**Task to carry out:** Below are the records. List every line holding the word "From".

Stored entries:
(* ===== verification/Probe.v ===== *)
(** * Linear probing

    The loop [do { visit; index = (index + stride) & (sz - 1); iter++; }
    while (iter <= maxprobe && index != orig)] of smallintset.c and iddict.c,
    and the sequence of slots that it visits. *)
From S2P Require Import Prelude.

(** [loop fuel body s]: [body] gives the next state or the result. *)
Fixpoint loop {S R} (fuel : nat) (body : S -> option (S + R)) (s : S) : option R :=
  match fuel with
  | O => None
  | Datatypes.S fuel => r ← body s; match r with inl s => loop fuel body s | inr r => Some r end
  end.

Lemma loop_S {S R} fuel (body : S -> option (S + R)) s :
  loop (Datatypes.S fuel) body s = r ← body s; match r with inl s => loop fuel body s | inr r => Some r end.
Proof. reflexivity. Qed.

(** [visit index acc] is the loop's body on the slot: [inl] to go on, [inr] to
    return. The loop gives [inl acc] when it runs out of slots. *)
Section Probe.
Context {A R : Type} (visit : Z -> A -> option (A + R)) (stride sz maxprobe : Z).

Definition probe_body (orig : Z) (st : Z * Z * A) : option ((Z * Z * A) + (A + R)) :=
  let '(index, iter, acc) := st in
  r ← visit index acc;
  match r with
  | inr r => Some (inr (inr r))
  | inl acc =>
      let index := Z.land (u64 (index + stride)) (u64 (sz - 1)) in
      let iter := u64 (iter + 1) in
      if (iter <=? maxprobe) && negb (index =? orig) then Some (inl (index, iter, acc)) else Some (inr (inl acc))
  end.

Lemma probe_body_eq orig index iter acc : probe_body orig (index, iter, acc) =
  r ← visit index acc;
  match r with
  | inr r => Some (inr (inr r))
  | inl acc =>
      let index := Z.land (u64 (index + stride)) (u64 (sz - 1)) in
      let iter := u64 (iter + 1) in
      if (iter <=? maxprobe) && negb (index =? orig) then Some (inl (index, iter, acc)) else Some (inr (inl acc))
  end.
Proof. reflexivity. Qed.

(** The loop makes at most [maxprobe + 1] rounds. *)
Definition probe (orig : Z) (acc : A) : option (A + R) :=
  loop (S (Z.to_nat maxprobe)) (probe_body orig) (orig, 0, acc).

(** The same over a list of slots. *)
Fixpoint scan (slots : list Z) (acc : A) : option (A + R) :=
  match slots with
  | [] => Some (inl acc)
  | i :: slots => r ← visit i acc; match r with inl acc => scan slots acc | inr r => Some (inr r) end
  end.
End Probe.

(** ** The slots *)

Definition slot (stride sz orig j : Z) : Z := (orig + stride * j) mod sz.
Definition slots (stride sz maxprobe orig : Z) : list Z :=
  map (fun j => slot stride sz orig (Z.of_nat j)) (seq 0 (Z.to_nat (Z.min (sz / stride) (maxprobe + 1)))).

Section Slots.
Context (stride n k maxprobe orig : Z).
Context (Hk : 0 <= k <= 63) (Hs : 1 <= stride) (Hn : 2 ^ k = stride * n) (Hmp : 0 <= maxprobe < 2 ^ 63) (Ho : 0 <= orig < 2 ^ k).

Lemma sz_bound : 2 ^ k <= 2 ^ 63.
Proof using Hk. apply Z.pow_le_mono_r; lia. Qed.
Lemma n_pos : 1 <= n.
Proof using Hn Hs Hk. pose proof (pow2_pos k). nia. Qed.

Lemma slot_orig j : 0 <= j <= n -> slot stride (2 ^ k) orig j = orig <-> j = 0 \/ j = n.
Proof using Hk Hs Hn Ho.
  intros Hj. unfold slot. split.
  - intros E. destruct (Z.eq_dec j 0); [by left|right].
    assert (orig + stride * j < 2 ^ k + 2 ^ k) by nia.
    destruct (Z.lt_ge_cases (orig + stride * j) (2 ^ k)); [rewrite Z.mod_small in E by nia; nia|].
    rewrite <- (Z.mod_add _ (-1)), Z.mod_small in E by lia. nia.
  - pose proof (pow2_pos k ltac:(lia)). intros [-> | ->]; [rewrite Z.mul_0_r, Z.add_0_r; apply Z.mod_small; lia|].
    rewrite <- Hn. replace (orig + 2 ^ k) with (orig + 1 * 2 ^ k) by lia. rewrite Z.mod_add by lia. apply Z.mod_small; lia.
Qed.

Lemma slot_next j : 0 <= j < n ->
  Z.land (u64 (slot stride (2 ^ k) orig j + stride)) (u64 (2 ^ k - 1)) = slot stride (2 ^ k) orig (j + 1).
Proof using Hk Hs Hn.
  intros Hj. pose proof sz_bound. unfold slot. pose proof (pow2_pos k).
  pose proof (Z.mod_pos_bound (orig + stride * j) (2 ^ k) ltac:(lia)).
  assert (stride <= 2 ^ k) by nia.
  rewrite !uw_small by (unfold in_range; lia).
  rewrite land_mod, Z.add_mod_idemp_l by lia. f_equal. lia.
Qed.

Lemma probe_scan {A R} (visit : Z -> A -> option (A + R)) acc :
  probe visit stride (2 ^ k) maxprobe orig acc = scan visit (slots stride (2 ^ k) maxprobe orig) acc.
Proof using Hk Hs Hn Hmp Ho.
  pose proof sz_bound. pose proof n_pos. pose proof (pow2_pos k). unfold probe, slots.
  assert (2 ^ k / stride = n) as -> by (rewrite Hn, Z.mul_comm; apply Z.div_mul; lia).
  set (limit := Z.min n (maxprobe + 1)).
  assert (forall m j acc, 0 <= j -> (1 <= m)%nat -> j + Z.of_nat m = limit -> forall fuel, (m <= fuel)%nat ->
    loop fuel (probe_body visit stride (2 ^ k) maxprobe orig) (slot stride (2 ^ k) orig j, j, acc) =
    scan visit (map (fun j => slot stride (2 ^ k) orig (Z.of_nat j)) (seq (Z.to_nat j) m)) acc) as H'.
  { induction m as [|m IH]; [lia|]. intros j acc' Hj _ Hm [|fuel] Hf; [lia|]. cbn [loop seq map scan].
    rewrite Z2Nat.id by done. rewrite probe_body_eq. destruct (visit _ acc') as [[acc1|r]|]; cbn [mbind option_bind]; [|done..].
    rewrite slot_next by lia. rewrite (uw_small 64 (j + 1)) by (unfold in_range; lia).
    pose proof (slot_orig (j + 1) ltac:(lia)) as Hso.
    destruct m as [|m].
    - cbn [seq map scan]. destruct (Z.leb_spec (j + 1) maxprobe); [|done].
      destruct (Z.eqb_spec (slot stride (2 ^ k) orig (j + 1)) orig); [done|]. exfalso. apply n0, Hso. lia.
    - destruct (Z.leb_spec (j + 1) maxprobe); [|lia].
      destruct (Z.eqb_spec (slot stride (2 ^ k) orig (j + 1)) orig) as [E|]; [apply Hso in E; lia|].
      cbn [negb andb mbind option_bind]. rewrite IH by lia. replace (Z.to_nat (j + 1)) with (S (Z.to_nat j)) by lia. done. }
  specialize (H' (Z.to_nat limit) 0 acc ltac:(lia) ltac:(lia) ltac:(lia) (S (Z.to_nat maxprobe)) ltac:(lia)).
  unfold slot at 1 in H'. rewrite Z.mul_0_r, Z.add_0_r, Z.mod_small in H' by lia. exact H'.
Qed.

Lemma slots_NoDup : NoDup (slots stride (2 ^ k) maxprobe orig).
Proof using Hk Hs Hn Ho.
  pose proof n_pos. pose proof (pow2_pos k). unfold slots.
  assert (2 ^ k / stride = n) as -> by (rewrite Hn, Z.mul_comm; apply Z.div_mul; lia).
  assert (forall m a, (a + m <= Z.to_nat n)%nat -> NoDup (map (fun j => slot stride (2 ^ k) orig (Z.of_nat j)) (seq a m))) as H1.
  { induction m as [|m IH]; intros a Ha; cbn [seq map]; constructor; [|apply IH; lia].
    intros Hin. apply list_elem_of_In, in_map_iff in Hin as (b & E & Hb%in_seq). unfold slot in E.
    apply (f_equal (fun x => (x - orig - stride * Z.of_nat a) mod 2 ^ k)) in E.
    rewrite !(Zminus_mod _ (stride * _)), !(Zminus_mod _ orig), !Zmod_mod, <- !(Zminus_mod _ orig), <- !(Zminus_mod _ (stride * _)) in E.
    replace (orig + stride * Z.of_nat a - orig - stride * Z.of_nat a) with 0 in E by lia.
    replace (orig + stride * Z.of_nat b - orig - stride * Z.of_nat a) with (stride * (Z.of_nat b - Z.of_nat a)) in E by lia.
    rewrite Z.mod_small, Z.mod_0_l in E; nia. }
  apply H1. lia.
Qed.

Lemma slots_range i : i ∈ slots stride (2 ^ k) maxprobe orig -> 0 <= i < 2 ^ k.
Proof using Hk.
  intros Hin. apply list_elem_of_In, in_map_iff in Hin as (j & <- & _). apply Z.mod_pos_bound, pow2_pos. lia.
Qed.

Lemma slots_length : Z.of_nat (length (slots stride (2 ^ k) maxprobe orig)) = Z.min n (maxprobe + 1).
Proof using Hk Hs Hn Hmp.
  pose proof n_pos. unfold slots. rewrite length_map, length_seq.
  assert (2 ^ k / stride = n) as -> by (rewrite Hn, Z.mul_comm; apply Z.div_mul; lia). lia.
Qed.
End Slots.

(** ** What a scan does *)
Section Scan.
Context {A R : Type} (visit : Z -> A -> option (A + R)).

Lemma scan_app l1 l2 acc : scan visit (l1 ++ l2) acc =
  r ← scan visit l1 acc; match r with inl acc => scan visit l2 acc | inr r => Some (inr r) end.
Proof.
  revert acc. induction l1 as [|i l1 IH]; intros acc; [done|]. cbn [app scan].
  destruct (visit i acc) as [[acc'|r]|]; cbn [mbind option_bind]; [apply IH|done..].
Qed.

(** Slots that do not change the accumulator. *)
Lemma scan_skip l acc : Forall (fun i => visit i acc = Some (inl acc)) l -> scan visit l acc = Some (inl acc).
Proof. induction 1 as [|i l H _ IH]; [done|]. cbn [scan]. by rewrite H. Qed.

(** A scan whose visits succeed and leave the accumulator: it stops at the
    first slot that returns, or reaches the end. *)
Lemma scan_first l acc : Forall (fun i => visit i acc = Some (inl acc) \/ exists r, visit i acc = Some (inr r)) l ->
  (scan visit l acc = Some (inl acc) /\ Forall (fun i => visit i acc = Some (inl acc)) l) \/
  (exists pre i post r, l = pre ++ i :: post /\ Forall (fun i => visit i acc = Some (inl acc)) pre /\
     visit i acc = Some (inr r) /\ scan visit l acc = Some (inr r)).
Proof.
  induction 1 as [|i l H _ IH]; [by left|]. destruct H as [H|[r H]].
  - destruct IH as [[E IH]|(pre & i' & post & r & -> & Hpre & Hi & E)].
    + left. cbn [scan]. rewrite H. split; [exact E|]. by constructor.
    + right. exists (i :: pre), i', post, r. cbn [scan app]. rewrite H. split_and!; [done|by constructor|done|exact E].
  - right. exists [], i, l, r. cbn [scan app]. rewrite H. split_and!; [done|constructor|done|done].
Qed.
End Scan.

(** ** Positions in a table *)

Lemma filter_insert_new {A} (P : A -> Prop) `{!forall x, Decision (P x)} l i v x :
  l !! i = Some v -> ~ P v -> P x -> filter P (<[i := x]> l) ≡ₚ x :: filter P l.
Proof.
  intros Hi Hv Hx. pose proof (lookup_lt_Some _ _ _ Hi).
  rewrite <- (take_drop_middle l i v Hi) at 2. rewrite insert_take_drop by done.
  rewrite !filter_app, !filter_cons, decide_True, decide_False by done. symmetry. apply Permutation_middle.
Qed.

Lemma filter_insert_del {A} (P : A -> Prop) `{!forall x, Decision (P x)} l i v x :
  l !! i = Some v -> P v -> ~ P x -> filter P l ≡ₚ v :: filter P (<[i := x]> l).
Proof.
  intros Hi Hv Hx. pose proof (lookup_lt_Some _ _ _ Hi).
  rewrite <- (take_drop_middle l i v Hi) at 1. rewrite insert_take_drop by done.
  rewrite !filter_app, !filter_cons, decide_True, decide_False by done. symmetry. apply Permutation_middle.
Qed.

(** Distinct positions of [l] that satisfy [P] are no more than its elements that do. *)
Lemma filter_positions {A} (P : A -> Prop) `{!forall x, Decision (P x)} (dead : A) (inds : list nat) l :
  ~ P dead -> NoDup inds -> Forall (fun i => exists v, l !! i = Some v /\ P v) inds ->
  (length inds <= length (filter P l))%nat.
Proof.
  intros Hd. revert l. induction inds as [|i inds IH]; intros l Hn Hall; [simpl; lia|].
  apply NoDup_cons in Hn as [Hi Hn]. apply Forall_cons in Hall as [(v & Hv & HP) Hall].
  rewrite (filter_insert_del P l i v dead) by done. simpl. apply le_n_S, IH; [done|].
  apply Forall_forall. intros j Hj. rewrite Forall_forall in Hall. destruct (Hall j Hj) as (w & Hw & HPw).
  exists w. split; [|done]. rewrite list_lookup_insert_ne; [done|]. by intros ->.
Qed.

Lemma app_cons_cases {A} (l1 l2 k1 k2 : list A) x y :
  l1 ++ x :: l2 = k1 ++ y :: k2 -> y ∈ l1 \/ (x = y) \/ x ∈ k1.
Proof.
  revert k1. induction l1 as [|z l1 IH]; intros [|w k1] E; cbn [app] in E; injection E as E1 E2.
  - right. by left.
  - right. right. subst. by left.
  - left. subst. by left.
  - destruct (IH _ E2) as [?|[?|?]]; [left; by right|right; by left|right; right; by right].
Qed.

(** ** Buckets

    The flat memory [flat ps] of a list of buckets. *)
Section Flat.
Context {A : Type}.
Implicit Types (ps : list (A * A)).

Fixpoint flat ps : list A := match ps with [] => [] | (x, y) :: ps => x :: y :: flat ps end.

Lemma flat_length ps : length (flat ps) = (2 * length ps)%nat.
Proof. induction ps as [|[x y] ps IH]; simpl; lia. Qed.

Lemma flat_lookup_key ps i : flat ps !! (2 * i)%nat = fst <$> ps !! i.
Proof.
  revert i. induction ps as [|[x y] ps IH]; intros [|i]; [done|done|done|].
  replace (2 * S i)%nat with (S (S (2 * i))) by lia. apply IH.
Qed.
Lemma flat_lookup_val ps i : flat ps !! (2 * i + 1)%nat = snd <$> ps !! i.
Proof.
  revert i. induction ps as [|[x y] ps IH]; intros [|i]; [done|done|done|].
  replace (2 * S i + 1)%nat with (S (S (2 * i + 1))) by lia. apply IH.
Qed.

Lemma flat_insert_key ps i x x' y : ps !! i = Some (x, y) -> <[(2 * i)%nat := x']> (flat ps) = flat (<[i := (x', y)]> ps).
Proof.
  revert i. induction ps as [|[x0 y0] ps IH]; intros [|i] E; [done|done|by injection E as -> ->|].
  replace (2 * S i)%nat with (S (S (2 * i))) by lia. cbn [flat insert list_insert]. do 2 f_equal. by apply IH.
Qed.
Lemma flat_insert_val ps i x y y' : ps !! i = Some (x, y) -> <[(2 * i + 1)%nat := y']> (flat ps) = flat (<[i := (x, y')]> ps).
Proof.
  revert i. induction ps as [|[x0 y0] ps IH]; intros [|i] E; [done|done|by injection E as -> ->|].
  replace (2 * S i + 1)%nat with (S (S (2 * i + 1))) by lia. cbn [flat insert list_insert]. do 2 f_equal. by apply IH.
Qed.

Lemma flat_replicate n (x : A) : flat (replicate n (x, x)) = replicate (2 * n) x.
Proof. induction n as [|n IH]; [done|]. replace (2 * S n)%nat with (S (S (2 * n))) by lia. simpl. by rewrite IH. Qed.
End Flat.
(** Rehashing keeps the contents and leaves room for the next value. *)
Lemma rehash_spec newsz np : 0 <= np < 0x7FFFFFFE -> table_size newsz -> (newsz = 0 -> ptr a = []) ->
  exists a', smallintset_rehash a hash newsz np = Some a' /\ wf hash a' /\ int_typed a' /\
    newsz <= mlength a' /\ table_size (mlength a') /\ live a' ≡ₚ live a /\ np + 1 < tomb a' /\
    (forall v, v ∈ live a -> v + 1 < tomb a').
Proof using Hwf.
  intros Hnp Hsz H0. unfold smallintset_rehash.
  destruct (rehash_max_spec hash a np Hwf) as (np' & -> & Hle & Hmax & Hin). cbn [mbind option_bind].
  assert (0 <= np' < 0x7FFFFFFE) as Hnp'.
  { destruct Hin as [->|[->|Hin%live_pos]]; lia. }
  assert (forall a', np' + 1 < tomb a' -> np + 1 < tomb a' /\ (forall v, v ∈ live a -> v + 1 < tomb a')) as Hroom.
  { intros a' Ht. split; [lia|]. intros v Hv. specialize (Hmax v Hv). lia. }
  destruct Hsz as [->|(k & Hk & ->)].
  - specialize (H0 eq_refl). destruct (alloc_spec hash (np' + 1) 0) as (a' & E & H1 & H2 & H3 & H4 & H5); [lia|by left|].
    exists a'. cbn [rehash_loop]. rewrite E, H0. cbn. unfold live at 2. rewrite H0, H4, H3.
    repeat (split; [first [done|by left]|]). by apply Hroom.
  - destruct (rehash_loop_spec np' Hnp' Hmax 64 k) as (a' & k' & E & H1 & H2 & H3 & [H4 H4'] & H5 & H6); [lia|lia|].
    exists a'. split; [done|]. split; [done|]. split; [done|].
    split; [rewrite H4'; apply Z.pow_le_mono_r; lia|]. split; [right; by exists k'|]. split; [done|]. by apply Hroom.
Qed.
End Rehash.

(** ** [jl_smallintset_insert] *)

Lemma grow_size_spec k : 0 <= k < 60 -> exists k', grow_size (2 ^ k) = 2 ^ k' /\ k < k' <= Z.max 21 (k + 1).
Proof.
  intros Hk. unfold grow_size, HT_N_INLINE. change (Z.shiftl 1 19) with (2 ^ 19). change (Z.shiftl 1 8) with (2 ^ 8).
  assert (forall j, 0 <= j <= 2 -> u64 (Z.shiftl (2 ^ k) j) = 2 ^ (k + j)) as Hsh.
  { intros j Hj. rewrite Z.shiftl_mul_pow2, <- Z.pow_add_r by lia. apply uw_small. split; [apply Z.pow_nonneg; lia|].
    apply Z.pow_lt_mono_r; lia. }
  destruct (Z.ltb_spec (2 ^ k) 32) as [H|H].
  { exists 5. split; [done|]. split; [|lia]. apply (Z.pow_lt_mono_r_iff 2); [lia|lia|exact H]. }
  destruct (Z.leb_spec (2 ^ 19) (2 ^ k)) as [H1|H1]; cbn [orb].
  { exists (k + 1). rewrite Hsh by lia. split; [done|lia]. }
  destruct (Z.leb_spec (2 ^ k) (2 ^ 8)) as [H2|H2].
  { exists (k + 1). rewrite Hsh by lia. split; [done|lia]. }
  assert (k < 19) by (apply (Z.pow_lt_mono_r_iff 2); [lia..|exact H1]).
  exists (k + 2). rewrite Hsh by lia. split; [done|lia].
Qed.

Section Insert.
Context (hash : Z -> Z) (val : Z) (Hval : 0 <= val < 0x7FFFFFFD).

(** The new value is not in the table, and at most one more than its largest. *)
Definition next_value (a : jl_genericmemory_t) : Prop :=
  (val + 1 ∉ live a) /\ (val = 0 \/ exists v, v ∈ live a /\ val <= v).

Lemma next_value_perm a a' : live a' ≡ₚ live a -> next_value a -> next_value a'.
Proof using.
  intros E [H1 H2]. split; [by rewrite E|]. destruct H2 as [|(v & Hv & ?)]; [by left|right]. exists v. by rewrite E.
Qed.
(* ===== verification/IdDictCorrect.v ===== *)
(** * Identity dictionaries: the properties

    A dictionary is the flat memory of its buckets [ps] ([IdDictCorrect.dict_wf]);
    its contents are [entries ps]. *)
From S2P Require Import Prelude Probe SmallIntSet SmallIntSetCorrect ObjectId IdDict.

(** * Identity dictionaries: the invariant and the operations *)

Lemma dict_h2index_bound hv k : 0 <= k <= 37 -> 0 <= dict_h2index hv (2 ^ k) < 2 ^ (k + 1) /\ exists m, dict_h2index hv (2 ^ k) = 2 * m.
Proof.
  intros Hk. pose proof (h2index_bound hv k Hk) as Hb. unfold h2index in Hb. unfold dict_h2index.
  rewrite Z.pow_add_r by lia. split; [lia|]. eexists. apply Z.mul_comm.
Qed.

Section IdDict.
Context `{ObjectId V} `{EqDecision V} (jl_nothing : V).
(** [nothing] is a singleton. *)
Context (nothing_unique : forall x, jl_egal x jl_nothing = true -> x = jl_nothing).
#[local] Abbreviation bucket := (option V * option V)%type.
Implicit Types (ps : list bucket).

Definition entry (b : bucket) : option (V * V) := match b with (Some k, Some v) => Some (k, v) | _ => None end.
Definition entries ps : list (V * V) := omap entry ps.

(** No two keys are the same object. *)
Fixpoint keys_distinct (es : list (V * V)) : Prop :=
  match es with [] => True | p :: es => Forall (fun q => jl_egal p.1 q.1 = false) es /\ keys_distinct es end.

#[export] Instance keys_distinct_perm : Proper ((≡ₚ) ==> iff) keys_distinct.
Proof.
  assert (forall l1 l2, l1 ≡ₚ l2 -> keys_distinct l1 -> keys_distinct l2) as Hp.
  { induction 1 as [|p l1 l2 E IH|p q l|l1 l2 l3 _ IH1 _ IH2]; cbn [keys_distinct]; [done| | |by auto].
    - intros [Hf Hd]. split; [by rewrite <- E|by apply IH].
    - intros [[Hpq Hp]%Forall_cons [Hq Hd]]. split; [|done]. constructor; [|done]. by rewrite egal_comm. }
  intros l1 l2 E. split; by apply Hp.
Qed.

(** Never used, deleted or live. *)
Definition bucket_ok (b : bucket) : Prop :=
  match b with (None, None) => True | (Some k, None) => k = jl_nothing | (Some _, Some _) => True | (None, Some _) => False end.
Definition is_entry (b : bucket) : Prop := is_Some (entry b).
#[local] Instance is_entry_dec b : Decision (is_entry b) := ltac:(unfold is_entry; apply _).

**Solution for this exercise:**
From S2P Require Import Prelude.
From S2P Require Import Prelude Probe SmallIntSet SmallIntSetCorrect ObjectId IdDict.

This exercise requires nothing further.